### SUPPLIED RECORDS:
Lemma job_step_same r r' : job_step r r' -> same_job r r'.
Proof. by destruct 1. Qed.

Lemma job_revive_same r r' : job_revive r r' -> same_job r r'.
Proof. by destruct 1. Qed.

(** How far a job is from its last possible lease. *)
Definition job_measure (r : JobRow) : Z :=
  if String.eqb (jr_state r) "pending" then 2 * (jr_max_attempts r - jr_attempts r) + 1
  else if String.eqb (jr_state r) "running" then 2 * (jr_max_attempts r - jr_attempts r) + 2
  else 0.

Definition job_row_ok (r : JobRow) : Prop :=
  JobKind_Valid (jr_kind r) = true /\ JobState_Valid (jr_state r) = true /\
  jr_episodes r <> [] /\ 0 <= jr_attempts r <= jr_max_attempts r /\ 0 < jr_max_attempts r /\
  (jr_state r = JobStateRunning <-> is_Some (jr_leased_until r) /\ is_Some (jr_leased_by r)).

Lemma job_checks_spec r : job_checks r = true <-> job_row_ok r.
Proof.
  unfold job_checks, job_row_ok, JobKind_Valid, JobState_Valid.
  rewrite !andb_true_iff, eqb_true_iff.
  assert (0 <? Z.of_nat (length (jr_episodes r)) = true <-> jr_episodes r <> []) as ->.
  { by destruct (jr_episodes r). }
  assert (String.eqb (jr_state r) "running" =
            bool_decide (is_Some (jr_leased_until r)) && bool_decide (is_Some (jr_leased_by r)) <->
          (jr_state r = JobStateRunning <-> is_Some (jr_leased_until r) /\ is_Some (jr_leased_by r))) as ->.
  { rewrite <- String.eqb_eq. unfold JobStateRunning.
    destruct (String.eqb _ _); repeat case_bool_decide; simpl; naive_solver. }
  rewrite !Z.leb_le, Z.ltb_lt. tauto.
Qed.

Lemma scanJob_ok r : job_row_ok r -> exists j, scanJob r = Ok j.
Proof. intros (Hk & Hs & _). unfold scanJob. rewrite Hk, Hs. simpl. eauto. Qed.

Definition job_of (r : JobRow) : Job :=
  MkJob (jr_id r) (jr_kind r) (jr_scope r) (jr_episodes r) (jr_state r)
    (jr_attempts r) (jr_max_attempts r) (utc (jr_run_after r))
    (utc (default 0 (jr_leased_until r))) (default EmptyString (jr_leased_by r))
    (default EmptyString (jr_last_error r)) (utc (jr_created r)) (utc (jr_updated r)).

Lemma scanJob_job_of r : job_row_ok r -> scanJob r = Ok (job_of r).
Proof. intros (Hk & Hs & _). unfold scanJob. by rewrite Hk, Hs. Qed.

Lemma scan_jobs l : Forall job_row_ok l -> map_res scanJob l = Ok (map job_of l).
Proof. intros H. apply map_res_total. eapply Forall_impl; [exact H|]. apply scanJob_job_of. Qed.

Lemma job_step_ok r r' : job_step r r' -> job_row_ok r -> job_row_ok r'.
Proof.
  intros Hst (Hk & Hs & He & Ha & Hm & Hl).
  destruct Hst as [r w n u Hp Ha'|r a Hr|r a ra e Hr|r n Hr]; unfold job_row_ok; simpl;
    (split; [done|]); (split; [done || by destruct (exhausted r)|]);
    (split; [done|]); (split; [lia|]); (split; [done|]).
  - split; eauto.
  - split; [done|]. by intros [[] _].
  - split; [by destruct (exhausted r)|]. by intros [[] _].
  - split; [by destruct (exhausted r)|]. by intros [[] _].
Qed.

### YOUR INSTRUCTIONS:
Starting from the line with "MkJob (jr_id r)", write out every remaining line of the data above exactly, the final line included, and nothing before it.

### ANSWER TO THE EXERCISE:
  MkJob (jr_id r) (jr_kind r) (jr_scope r) (jr_episodes r) (jr_state r)
    (jr_attempts r) (jr_max_attempts r) (utc (jr_run_after r))
    (utc (default 0 (jr_leased_until r))) (default EmptyString (jr_leased_by r))
    (default EmptyString (jr_last_error r)) (utc (jr_created r)) (utc (jr_updated r)).

Lemma scanJob_job_of r : job_row_ok r -> scanJob r = Ok (job_of r).
Proof. intros (Hk & Hs & _). unfold scanJob. by rewrite Hk, Hs. Qed.

Lemma scan_jobs l : Forall job_row_ok l -> map_res scanJob l = Ok (map job_of l).
Proof. intros H. apply map_res_total. eapply Forall_impl; [exact H|]. apply scanJob_job_of. Qed.

Lemma job_step_ok r r' : job_step r r' -> job_row_ok r -> job_row_ok r'.
Proof.
  intros Hst (Hk & Hs & He & Ha & Hm & Hl).
  destruct Hst as [r w n u Hp Ha'|r a Hr|r a ra e Hr|r n Hr]; unfold job_row_ok; simpl;
    (split; [done|]); (split; [done || by destruct (exhausted r)|]);
    (split; [done|]); (split; [lia|]); (split; [done|]).
  - split; eauto.
  - split; [done|]. by intros [[] _].
  - split; [by destruct (exhausted r)|]. by intros [[] _].
  - split; [by destruct (exhausted r)|]. by intros [[] _].
Qed.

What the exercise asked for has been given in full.